For the calculation of the table column: for each blob in each row (text line), finding out a blob set blob _ sameline _ neighbor in the same row from the neighborhood set of the blob, finding out blobs which have the same column relationship with the blob from the blob set blob _ sameline _ neighbor, and forming a branch with the blob which has the same column relationship with the blob together, wherein i is 0, 1. Merging the branches with the common blob to obtain a branch set branch _ this of the row, wherein j is 0,1,. n _ branch _ this, and n _ branch _ this is the branch number of the row; merging the branch _ last obtained from the previous line (text line), wherein n _ branch _ last is the branch number of the previous line, that is, a certain branch j and branch k which have the same blob as the branch _ last in the branch _ this set are merged to obtain an updated set branch _ last which is { branch }, k is 0, 1.. n _ branch _ last _ update, and if branch j cannot find a branch having the same blob in the branch _ last, adding branch to the branch _ last set; the resulting branch _ last set, each branch in the set is a column of the table.
The calculations for the table rows are similar: for each row of blobs, finding out a blob set blob _ sameline _ neighbor in the same row from the adjacent set of blobs, finding out blobs which have a same row relationship with the blob from the blob set blob _ sameline _ neighbor, and forming a branch (blob) together with the blobs which have the same row relationship with the blob to form a branch, i is 0, 1.. n _ branch, and n _ branch is the number of blobs which have the same row relationship with the blob; merging the branches with the common blob to obtain a branch set branch _ this of the row as { branch j }, j as 0, 1.. n _ branch _ this, where n _ branch _ this is the branch number of the row; merging with the branch _ last obtained in the previous column, wherein k is 0,1,. n _ branch _ last is the branch number in the previous column, that is, a certain branch j and branch k with the same blob as in the branch _ last are merged in the branch _ this set, so as to obtain an updated set branch _ last { branch }, k is 0,1,. n _ branch _ last _ update, and if branch j cannot find a branch with the same blob in the branch _ last, adding branch to the branch _ last set; the resulting branch _ last set, each branch in the set is a row of the table.

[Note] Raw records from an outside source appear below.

(** [plaintext_indexer_allowed]. *)
Definition plaintext_indexer_allowed (ctx : BuildContext) : bool :=
  debug_or_test ctx || mock_attestation ctx || allow_seed_import ctx.

(** The rest of the URL and the default port of its scheme. *)
Definition indexer_scheme (url : bytes) (allow_plaintext : bool) : str_result (bytes * option Z) :=
  let plaintext (scheme : string) : str_result (option bytes) :=
    match strip_prefix (text scheme) url with
    | None => Ok None
    | Some rest =>
        if allow_plaintext then Ok (Some rest)
        else Err "electrum_url is plaintext; a release image accepts only ssl:// or https://"
    end in
  match strip_prefix (text "ssl://") url with
  | Some rest => Ok (rest, None)
  | None =>
      match strip_prefix (text "https://") url with
      | Some rest => Ok (rest, Some 443)
      | None =>
          let? tcp := plaintext "tcp://" in
          match tcp with
          | Some rest => Ok (rest, None)
          | None =>
              let? http := plaintext "http://" in
              match http with
              | Some rest => Ok (rest, Some 80)
              | None => Err "electrum_url is not ssl://, tcp://, https:// or http://"
              end
          end
      end
  end.

Definition parse_indexer_url (url : bytes) (allow_plaintext : bool) : str_result (bytes * Z) :=
  let? (rest, default_port) := indexer_scheme url allow_plaintext in
  let? (host, port) :=
    match rsplit_once x3a rest, default_port with
    | Some (host, port), _ =>
        let? port := ok_or (parse_uint u32_max port) "electrum_url has a bad port" in
        Ok (host, port)
    | None, Some port => Ok (rest, port)
    | None, None => Err "electrum_url has no port"
    end in
  let? host := parse_host "electrum_url host" host in
  let? port := parse_port "electrum_url port" port in
  Ok (host, port).

(** *** The KMS key (kms/mod.rs) *)

Definition region_ok (region : bytes) : bool :=
  (3 <=? zlen region) && (zlen region <=? 32) &&
  forallb (fun b => is_ascii_lowercase b || is_ascii_digit b || bool_decide (b = x2d)) region &&
  negb (starts_with (text "-") region) && negb (ends_with (text "-") region) &&
  negb (starts_with (text "cn-") region) && negb (starts_with (text "us-gov-") region) &&
  negb (starts_with (text "us-iso") region).

Definition uuid_ok (key_id : bytes) : bool :=
  (zlen key_id =? 36) &&
  forallb (fun '(i, b) =>
    if existsb (Nat.eqb i) [8; 13; 18; 23]%nat then bool_decide (b = x2d) else is_ascii_hexdigit b)
    (imap pair key_id).

Definition multi_region_ok (key_id : bytes) : bool :=
  match strip_prefix (text "mrk-") key_id with
  | Some id => (zlen id =? 32) && forallb is_ascii_hexdigit id
  | None => false
  end.

Definition seed_id_ok (seed_id : bytes) : bool :=
  negb (bool_decide (seed_id = [])) && (zlen seed_id <=? 128) &&
  forallb (fun b => is_ascii_alphanumeric b || bool_decide (b ∈ [x2d; x5f; x2e])) seed_id.

(** [KmsConfig::validate]. *)
Definition kms_validate (key_arn region seed_id : bytes) : str_result unit :=
  if negb (region_ok region) then Err "KMS_REGION must be a commercial AWS region"
  else
    match split x3a key_arn with
    | [p0; p1; p2; p3; p4; p5] =>
        if negb (bool_decide (p0 = text "arn")) || negb (bool_decide (p1 = text "aws")) ||
           negb (bool_decide (p2 = text "kms")) || negb (bool_decide (p3 = region)) ||
           negb (zlen p4 =? 12) || negb (forallb is_ascii_digit p4) ||
           negb (starts_with (text "key/") p5) then
          Err "KMS_KEY_ARN must be a full key ARN in KMS_REGION (aliases are not accepted)"
        else
          let key_id := drop 4 p5 in
          if negb (uuid_ok key_id) && negb (multi_region_ok key_id) then
            Err "KMS_KEY_ARN has an invalid key identifier"
          else if negb (seed_id_ok seed_id) then Err "KMS_SEED_ID is not valid"
          else Ok tt
    | _ => Err "KMS_KEY_ARN must be a full key ARN in KMS_REGION (aliases are not accepted)"
    end.

(** [KmsConfig::validate_account]. *)
Definition validate_account (key_arn : bytes) (allowed : list bytes) (allow_unpinned : bool)
    : str_result unit :=
  if bool_decide (allowed = []) then
    if allow_unpinned then Ok tt
    else Err "KMS_ALLOWED_ACCOUNT_IDS is not pinned in the image"
  else
    let account := default [] (split x3a key_arn !! 4%nat) in
    if bool_decide (account ∈ allowed) then Ok tt
    else Err "KMS_KEY_ARN is in an AWS account this image does not pin".

Definition endpoint_host (region : bytes) : bytes :=
  text "kms." ++ region ++ text ".amazonaws.com".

Cell of the table: and then sorting the table row set according to the y coordinate of the image, sorting the column set according to the x coordinate of the image, and then crossing each row and each column to obtain a cell of the table, wherein the cell of the ith row and the j column of the table is formed by the presence of the blob set of the ith row and the blob set of the jth column.
And (3) arranging the blobs in the cells: the method comprises the steps of arranging the blobs in each cell according to lines, combining the blobs in each line into a large blob, expanding the abscissa of the large blob to the cell boundary of a table, and performing character recognition (ocr) on the large blob to obtain the character content of the cell. Character recognition may be based on a crnn model, such as the tesseract-ocr tool.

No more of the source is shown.